The hold of pornography…
The message of a young lady that reached out to me recently reads… “I am in love with this guy. He took my virginity, but the truth is I have never enjoyed sex with him. I fake everything during love-making. Not because he’s not good but I personally have a problem.
“I got addicted to pornography. And my mind has been built around it, that I can’t ‘cum’ except while watching porn. Although I don’t touch myself, that’s the funniest part, I ‘cum’ when I watch it.
“My man doesn’t know about it and I am scared to tell him. I am worried that it is now a psychological problem because pornography plays in my head with his image.
“I feel I am being unfair to him and also suffering myself. I have tried stopping it but it seems my efforts are not enough. I even feel it’s because of it that I am falling into problems up and down, unlike me. He is considering marriage but I am scared that telling him will ruin everything.

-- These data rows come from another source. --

Lemma row_block_spec (D P current_row : Z) (matrix : list Z) :
  1 <= P -> Z.of_nat (length matrix) = D * D ->
  0 <= current_row -> current_row + P <= D ->
  exists matrix',
    Oetsort.row_block D P current_row matrix = Done (current_row + P, matrix') /\
    same_rows D matrix matrix'.
Proof.
  intros HP Hlen Hcr Hfit. unfold Oetsort.row_block.
  (* the rows sent to the workers *)
  destruct (while_invariant
    (fun '(destination, row, mail) =>
       1 <= destination <= P /\ row = current_row + destination - 1 /\
       forall d, 1 <= d < destination ->
         mail d = band_at matrix ((current_row + d - 1) * D) D)
    (fun '(destination, _, _) => Z.to_nat (P - destination))
    (fun '(destination, _, _) => destination <? P)
    (fun '(destination, current_row, mail) =>
       band <- extract_row matrix D current_row ;;
       Done (destination + 1, current_row + 1, <[destination := band]> mail)))
    with (fuel := S (Z.to_nat P)) (s := (1, current_row, Oetsort.no_mail))
    as ([[destination row] mail] & -> & (Hd & -> & Hmail) & Hexit).
  { intros [[d row] mail] (Hd & -> & Hmail) Hc. apply Z.ltb_lt in Hc.
    rewrite extract_row_band by (try assumption; lia). cbn [bind].
    eexists. split; [reflexivity|]. split; [|lia].
    split; [lia|]. split; [lia|]. intros d' Hd'.
    destruct (Z.eq_dec d' d) as [->|Hne].
    - rewrite fn_lookup_insert. reflexivity.
    - rewrite fn_lookup_insert_ne by congruence. apply Hmail. lia. }
  { split; [lia|]. split; [lia|]. intros d Hd. lia. }
  { lia. }
  apply Z.ltb_ge in Hexit. assert (destination = P) as -> by lia.
  cbn [bind]. unfold Oetsort.osort, Oetsort.esort.
  (* the row of the master *)
  set (own := current_row + P - 1).
  rewrite pair_pass_odd_band by nia. cbn [bind].
  set (band1 := odd_pairs Z.ltb (band_at matrix (own * D) D)).
  assert (same_rows D matrix (set_band matrix (own * D) band1)) as Hs1.
  { apply set_band_same_rows; [assumption | lia | apply odd_pairs_perm]. }
  set (matrix1 := set_band matrix (own * D) band1) in *.
  assert (Z.of_nat (length matrix1) = D * D) as Hlen1
      by (destruct Hs1 as [-> _]; exact Hlen).
  rewrite pair_pass_even_band by nia. cbn [bind].
  set (band2 := pairs Z.ltb (band_at matrix1 (own * D) D)).
  assert (same_rows D matrix1 (set_band matrix1 (own * D) band2)) as Hs2.
  { apply set_band_same_rows; [assumption | lia | apply pairs_perm]. }
  set (matrix2 := set_band matrix1 (own * D) band2) in *.
  pose proof (same_rows_trans _ _ _ _ Hs1 Hs2) as Hs12.
  (* the rows received from the workers *)
  destruct (while_invariant
    (fun '(source, row, m) =>
       1 <= source <= P /\ row = current_row + source - 1 /\
       same_rows D matrix m)
    (fun '(source, _, _) => Z.to_nat (P - source))
    (fun '(source, _, _) => source <? P)
    (fun '(source, previous_row, matrix) =>
       band <- Oetsort.worker_row source D (mail source) ;;
       matrix' <- deposit_row matrix D previous_row band ;;
       Done (source + 1, previous_row + 1, matrix')))
    with (fuel := S (Z.to_nat P)) (s := (1, current_row, matrix2))
    as ([[source row] m] & -> & (Hsrc & -> & Hm) & _).
  { intros [[src row] m] (Hsrc & -> & Hm) Hc. apply Z.ltb_lt in Hc.
    assert (Z.of_nat (length m) = D * D) as Hlenm
        by (destruct Hm as [-> _]; exact Hlen).
    rewrite (Hmail src) by lia.
    destruct (worker_row_spec src D
                (band_at matrix ((current_row + src - 1) * D) D))
      as (band & -> & Hband); [apply band_at_length; nia|].
    cbn [bind].
    assert (Z.of_nat (length band) = D) as Hb
        by (rewrite Hband; apply band_at_length; nia).
    rewrite deposit_row_band by (try assumption; lia). cbn [bind].
    eexists. split; [reflexivity|]. split; [|lia].
    split; [lia|]. split; [lia|].
    eapply same_rows_trans; [exact Hm|].
    apply set_band_same_rows; [assumption | lia |].
    rewrite Hband. symmetry. apply Hm. lia. }
  { split; [lia|]. split; [lia | exact Hs12]. }
  { lia. }
  cbn [bind snd]. exists m. split; [|exact Hm].
  do 2 f_equal. unfold own. lia.
Qed.

Lemma row_phase_spec (D P : Z) (matrix : list Z) :
  1 <= P -> 0 <= D -> Z.rem D P = 0 -> Z.of_nat (length matrix) = D * D ->
  exists matrix',
    Oetsort.row_phase D P matrix = Done matrix' /\ same_rows D matrix matrix'.
Proof.
  intros HP HD Hrem Hlen. unfold Oetsort.row_phase.
  assert (D = P * Z.quot D P) as HR
      by (pose proof (Z.quot_rem' D P); lia).
  assert (0 <= Z.quot D P) as HR0 by (apply Z.quot_pos; lia).
  set (R := Z.quot D P) in *.
  destruct (while_invariant
    (fun '(i, row, m) => 0 <= i <= R /\ row = i * P /\ same_rows D matrix m)
    (fun '(i, _, _) => Z.to_nat (R - i))
    (fun '(i, _, _) => i <? R)
    (fun '(i, current_row, matrix) =>
       b <- Oetsort.row_block D P current_row matrix ;;
       Done (i + 1, fst b, snd b)))
    with (fuel := S (Z.to_nat R)) (s := (0, 0, matrix))
    as ([[i row] m] & -> & (Hi & -> & Hm) & _).
  - intros [[i row] m] (Hi & -> & Hm) Hc. apply Z.ltb_lt in Hc.
    destruct (row_block_spec D P (i * P) m) as (m' & -> & Hm');
      [lia | destruct Hm as [-> _]; exact Hlen | nia | nia |].
    cbn [bind fst snd]. eexists. split; [reflexivity|]. split; [|lia].
    split; [lia|]. split; [lia|]. eapply same_rows_trans; eauto.
  - split; [lia|]. split; [lia | apply same_rows_refl].
  - lia.
  - cbn [bind snd]. eauto.
Qed.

I used to see porn on my elder brother’s phone at an early age, let’s say when I was 11 to 12 years old.
“At first, I was not attracted to it as I felt it was somehow. But growing up and still a virgin, I felt that watching porn and satisfying myself sexually through porn will help me keep my virginity. Until I got addicted to it without even knowing it.
“I have prayed and tried to stop it but it is not working. I even imagine and play porn in my head with my man’s image.
Please, what do you suggest I do? I am 21 and he is 31 years old. I am still schooling while he works in an oil company.”
Porn can easily become an addiction to the mind that is untamed towards pleasure.
Anyone who is in TOTAL control of the mind SHOULD find porn plain boring at some point!
What makes it bad news is when one is unable to leave the imagery in the porn world when it’s time to come back to reality. It’s also disturbing if watching it gives you more satisfaction than the REAL thing.
Experts have consistently warned against making porn the “go-to” by people wishing to spice up their sex lives. Experts warned that it can take an emotional toll on relationships because people who use it are “neurologically bonding” not with their partners, but with the porn. And that, when one partner watches porn surreptitiously, their imagination, and relationship will be put at the mercy of fantasy.
Except to really PUT YOU IN THE MOOD, your sex life stands more to benefit from your ingenuity/personal efforts…than reliving Porn imageries.
Working on your mind is the starting point, here. Find ways to distract your mind positively when the urge comes. Engage and learn to entertain more wholesome thoughts in its place, instead.
For example, play music, go for a walk, call your guy or a friend, read something, juice some fruits, do something around the house…just find a way to actively engage your mind whenever such thoughts threaten to crop up.
Secondly, clear out your space of whatever may be contributing to your addiction to porn. Delete the videos wherever you find them. And stop downloading new ones. In love making, guide your man on how to pleasure you.
This is one of those demons of self that you fight ALONE. Not sure there is any point discussing this with your man. It may come off as “rejection” to him. Not many people can handle such information from a significant order.
You just begin to go the extra mile to purge your mindset of the hold that porn has over it. Redirect your consciousness. Read more. And that includes your Bible… if you are a Christian.
Engage your mind on completely opposite endeavours. Please, don’t forget the place of prayer in all these. It’s a mental battle.
Regain absolute control of your mind. Retrain your mind to entertain unwholesome thoughts less. But if you feel overwhelmed, you can actively seek out a counsellor/therapist to guide you.
Don’t be ashamed to seek help on your issues. People fight darker battles of the mind on a daily basis but the voice you listen to always wins.
Anytime such thoughts cross your mind, just don’t be hard on yourself or think you are failing at your resolution.
But then, don’t entertain it. Gently, bring back your mind to where you want it and focus it there. Come up with positive affirmations (e.g. “you are not welcomed in this head of the mind’’) to help alert your consciousness.
With time…your thoughts will wander less in that direction.